Within the past year, young journalists have produced investigations that led to the resignation of Stanford University’s president, the firing of Northwestern University’s football coach, and a school shooting graphic so striking that it led a veteran newsman to say, “I’ve never seen a better front page.”
All while making sure to get their homework in on time.
A news industry that has been shedding jobs as long as they’ve been alive, and the risk of harassment when their work strikes nerves hasn’t dimmed the enthusiasm of many college students — often unpaid — who are keeping the flame alive with noteworthy journalism.
“At the end of the day, journalism is a public good, and it attracts people who want to do service for others,” said Theo Baker, a Stanford University sophomore whose stories about faulty scientific research prompted a university investigation and eventual resignation of Stanford’s president, Marc Tessier-Lavigne.
Baker’s work, as a freshman, earned him a George Polk Award in journalism, the first time Polk had ever honored work in an independent, student-run newspaper.
The Columbia Daily Spectator in New York conducted a months-long probe that found toxic working conditions within the university’s public safety department. The Harvard Crimson tracked the money in an investigation into stolen funds at the Harvard Undergraduate Foreign Policy Initiative.
Students nationally are holding people in power accountable, said Jackie Alexander, incoming president of the College Media Association and director of student media at the University of Alabama-Birmingham.
“They are unafraid,” Alexander said. “They are digging deep. They are really living up to the values and principles of being journalists while also being full-time students.”
Charles Whitaker, dean of Northwestern’s Medill journalism school, admitted to being a little worried when he heard about the story that the Daily Northwestern was working on. Yet staff members were thorough and professional, taking care to corroborate the stories they heard, he said.

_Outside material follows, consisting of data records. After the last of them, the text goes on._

Lemma dft_linear a b x y N k :
  dft (fun n => Cplus (Cmult a (x n)) (Cmult b (y n))) N k
  = Cplus (Cmult a (dft x N k)) (Cmult b (dft y N k)).
Proof.
  unfold dft. rewrite !Csum_scale, <- Csum_plus. apply Csum_ext.
  intros n _. ring.
Qed.

Lemma idft_linear a b x y N n :
  idft (fun j => Cplus (Cmult a (x j)) (Cmult b (y j))) N n
  = Cplus (Cmult a (idft x N n)) (Cmult b (idft y N n)).
Proof.
  unfold idft.
  rewrite (Csum_ext _
    (fun k => Cplus
       (Cmult a (Cmult (x k) (cis (2 * PI * INR k * INR n / INR N))))
       (Cmult b (Cmult (y k) (cis (2 * PI * INR k * INR n / INR N))))))
    by (intros; ring).
  rewrite Csum_plus, <- !Csum_scale.
  set (S1 := Csum _ N). set (S2 := Csum _ N). clearbody S1 S2. ring.
Qed.

Lemma evolve_at_linear a b x y kk N t m n :
  evolve_at (fun i => Cplus (Cmult a (x i)) (Cmult b (y i))) kk N t m n
  = Cplus (Cmult a (evolve_at x kk N t m n))
          (Cmult b (evolve_at y kk N t m n)).
Proof.
  unfold evolve_at. rewrite <- idft_linear. apply idft_ext. intros j _.
  rewrite dft_linear.
  set (X := dft x N j). set (Y := dft y N j). clearbody X Y. ring.
Qed.

Lemma evolve_at_ext x x' kk N t m n :
  (forall i, (i < N)%nat -> x i = x' i) ->
  evolve_at x kk N t m n = evolve_at x' kk N t m n.
Proof.
  intros H. unfold evolve_at. apply idft_ext. intros j _.
  rewrite (dft_ext x x' N j H). reflexivity.
Qed.

Lemma linear_combination_maps a b (f g : nat -> C) (s : list nat) :
  linear_combination a b (map f s) (map g s)
  = map (fun n => Cplus (Cmult a (f n)) (Cmult b (g n))) s.
Proof.
  unfold linear_combination. induction s as [|i s IH]; [reflexivity|].
  cbn [map zip_with]. rewrite <- IH. reflexivity.
Qed.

“I was incredibly proud of what the students did,” Whitaker said.
At Stanford, Baker’s story about Tessier-Levigne was only one aspect of the complex investigations he conducted about the world of academic research, winning him impressive acclaim.
Yet when you ask how his year has been, he says it’s been hell, adding an expletive for emphasis.
He’s been called out of class to learn of threatened legal action. Another nasty lawsuit threat came on the day after Christmas. Professors would pull him aside to say they were impressed by his work, but were afraid to be seen in public with him. One memorable post on a campus social media discussion about him said, “journalists are a cancer on society.”
Baker said he was harassed — including angry, middle-of-the-night phone calls — although, incredibly, it wasn’t his first time. He said he was threatened even before college because he’s the son of two prominent journalists, Peter Baker of The New York Times and Susan Glasser of The New Yorker.
With growing reports of student journalists being doxxed, ostracized on campus and otherwise harassed, the College Media Association is looking into ways to help them, Alexander said.
“Being a journalist is like being under a microscope,” Baker said.
Like most of her fellow University of North Carolina students, Emmy Martin spent a few terrifying hours in lockdown on Aug. 28 after a graduate student shot and killed his faculty adviser in a campus building and was on the loose before being apprehended. She was in a library and, as editor in chief of The Daily Tar Heel, spent part of her time reporting.